29 Oct, 2013

2 commits


10 Jul, 2013

2 commits

  • Pull networking updates from David Miller:
    "This is a re-do of the net-next pull request for the current merge
    window. The only difference from the one I made the other day is that
    this has Eliezer's interface renames and the timeout handling changes
    made based upon your feedback, as well as a few bug fixes that have
    trickeled in.

    Highlights:

    1) Low latency device polling, eliminating the cost of interrupt
    handling and context switches. Allows direct polling of a network
    device from socket operations, such as recvmsg() and poll().

    Currently ixgbe, mlx4, and bnx2x support this feature.

    Full high level description, performance numbers, and design in
    commit 0a4db187a999 ("Merge branch 'll_poll'")

    From Eliezer Tamir.

    2) With the routing cache removed, ip_check_mc_rcu() gets exercised
    more than ever before in the case where we have lots of multicast
    addresses. Use a hash table instead of a simple linked list, from
    Eric Dumazet.

    3) Add driver for Atheros CQA98xx 802.11ac wireless devices, from
    Bartosz Markowski, Janusz Dziedzic, Kalle Valo, Marek Kwaczynski,
    Marek Puzyniak, Michal Kazior, and Sujith Manoharan.

    4) Support reporting the TUN device persist flag to userspace, from
    Pavel Emelyanov.

    5) Allow controlling network device VF link state using netlink, from
    Rony Efraim.

    6) Support GRE tunneling in openvswitch, from Pravin B Shelar.

    7) Adjust SOCK_MIN_RCVBUF and SOCK_MIN_SNDBUF for modern times, from
    Daniel Borkmann and Eric Dumazet.

    8) Allow controlling of TCP quickack behavior on a per-route basis,
    from Cong Wang.

    9) Several bug fixes and improvements to vxlan from Stephen
    Hemminger, Pravin B Shelar, and Mike Rapoport. In particular,
    support receiving on multiple UDP ports.

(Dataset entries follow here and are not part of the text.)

(* ===== verification/QueueWitness.v ===== *)
(** * The prompt queue on concrete sessions

    A queue with two plain prompts, a command and accepted steering, and each
    theorem of [QueueProps] and [QueueTrace] applied to it. *)

From S2P Require Import Prelude Text Window Workload PromptQueue QueueProps QueueTrace.
From stdpp Require Import relations.

Definition plain (id text : string) : PromptQueueEntry :=
  {| pe_id := id; pe_version := 0; pe_text := text; pe_kind := classify_kind text;
     pe_source := "composer"; pe_owner := Some "desktop"; pe_created_at := 0; pe_priority := false |}.

Definition queue4 : SessionPromptQueue :=
  {| q_queued := [plain "a" "one"; plain "b" "two"; plain "c" "/help"; plain "d" "four"];
     q_steering := [plain "s" "stop"]; q_delivering := [plain "t" "wait"] |}.

Example taken_text :
  (take_next queue4).2.(tr_batch) =
  Some {| pb_entries := [plain "a" "one"; plain "b" "two"];
          pb_text := "one" +:+ TEXT_SEPARATOR +:+ "two" |}.
Proof. vm_compute. reflexivity. Qed.

Example move_versions :
  (λ e, (pe_id e, pe_version e)) <$> (match move_to "d" 1 queue4 with inr q => q_queued q | inl _ => [] end)
  = [("a", 0%Z); ("d", 1%Z); ("b", 1%Z); ("c", 1%Z)].
Proof. vm_compute. reflexivity. Qed.

(** [run_next] shifts [a] and [b] to other indices and leaves their versions. *)
Example run_next_shifts_silently :
  (λ e, (pe_id e, pe_version e)) <$> (match run_next "c" queue4 with inr (q, _) => q_queued q | inl _ => [] end)
  = [("c", 1%Z); ("a", 0%Z); ("b", 0%Z); ("d", 0%Z)].
Proof. vm_compute. reflexivity. Qed.

Lemma take_restore_witness :
  q_queued queue4
    = next_batch (q_queued queue4) ++ q_queued (take_next queue4).1 ∧
  restore_batch (next_batch (q_queued queue4)) (take_next queue4).1
    = set_queued queue4 ((bump <$> next_batch (q_queued queue4)) ++ q_queued (take_next queue4).1).
Proof.
  destruct (take_restore queue4 (take_next queue4).1 (take_next queue4).2 eq_refl)
    as (_ & _ & Hq & _ & Hr).
  split; [exact Hq|exact Hr].
Defined.

Lemma clear_reports_witness :
  entries (queue_clear queue4).1 = [plain "t" "wait"] ∧
  (fully_stopped (queue_clear queue4).2 = true ↔ entries (queue_clear queue4).1 = []).
Proof.
  destruct (clear_reports queue4 (queue_clear queue4).1 (queue_clear queue4).2 eq_refl) as (He & _ & Hf).
  split; [exact He|exact Hf].
Defined.

Definition moved4 : SessionPromptQueue :=
  match move_to "d" 1 queue4 with inr q => q | inl _ => queue4 end.

Lemma move_bumps_shifted_witness :
  ∃ f t, t = 1 `min` (length (q_queued queue4) - 1) ∧
    (∃ e, q_queued queue4 !! f = Some e ∧ pe_id e = "d") ∧
    length (q_queued moved4) = length (q_queued queue4) ∧
    ∀ i e, q_queued queue4 !! i = Some e →
      q_queued moved4 !! moved f t i = Some (if decide (moved f t i = i) then e else bump e) ∧
      (check_version (pe_id e) (pe_version e) moved4 = inr () ↔ moved f t i = i).
Proof.
  apply (move_bumps_shifted "d" 1 queue4 moved4).
  - vm_compute. reflexivity.
  - apply (bool_decide_unpack _). by vm_compute.
  - repeat constructor; vm_compute; congruence.
Defined.

(** A session with two prompts, and the same one after an edit of the second. *)
Definition session2 : Session :=
  {| ss_queue := set_queued queue_default [plain "a" "one"; plain "b" "two"]; ss_taken := [];
     ss_used := {[ "b" ]} ∪ ({[ "a" ]} ∪ ∅) |}.
Definition session3 : Session :=
  {| ss_queue := set_queued queue_default [plain "a" "one"; edited (plain "b" "two") "three"];
     ss_taken := []; ss_used := {[ "b" ]} ∪ ({[ "a" ]} ∪ ∅) |}.

Lemma session2_runs : nsteps session_step 2 session_new session2.
Proof.
  eapply nsteps_l; [eapply (step_add session_new "a" 0%Z "one" "composer" false (Some "desktop"));
    [apply not_elem_of_empty|vm_compute; reflexivity]|].
  eapply nsteps_l; [eapply (step_add _ "b" 0%Z "two" "composer" false (Some "desktop"));
    [by apply (bool_decide_unpack _); vm_compute|vm_compute; reflexivity]|].
  apply nsteps_O.
Defined.

Lemma session3_runs : nsteps session_step 1 session2 session3.
Proof.
  eapply nsteps_l; [eapply (step_edit session2 "b" 0%Z "three"); vm_compute; reflexivity|].
  apply nsteps_O.
Defined.

Lemma version_identifies_witness : head (all session3) = head (all session2).
Proof.
  refine (f_equal Some (version_identifies 2 1 session2 session3 (plain "a" "one") (plain "a" "one")
            session2_runs session3_runs _ _ _ _ _));
    [vm_compute; reflexivity|by left..|reflexivity|reflexivity].
Defined.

    10) Major cleanups, particular in the area of debugging and cookie
    lifetime handline, to the SCTP protocol code. From Daniel
    Borkmann.

    11) Allow packets to cross network namespaces when traversing tunnel
    devices. From Nicolas Dichtel.

    12) Allow monitoring netlink traffic via AF_PACKET sockets, in a
    manner akin to how we monitor real network traffic via ptype_all.
    From Daniel Borkmann.

    13) Several bug fixes and improvements for the new alx device driver,
    from Johannes Berg.

    14) Fix scalability issues in the netem packet scheduler's time queue,
    by using an rbtree. From Eric Dumazet.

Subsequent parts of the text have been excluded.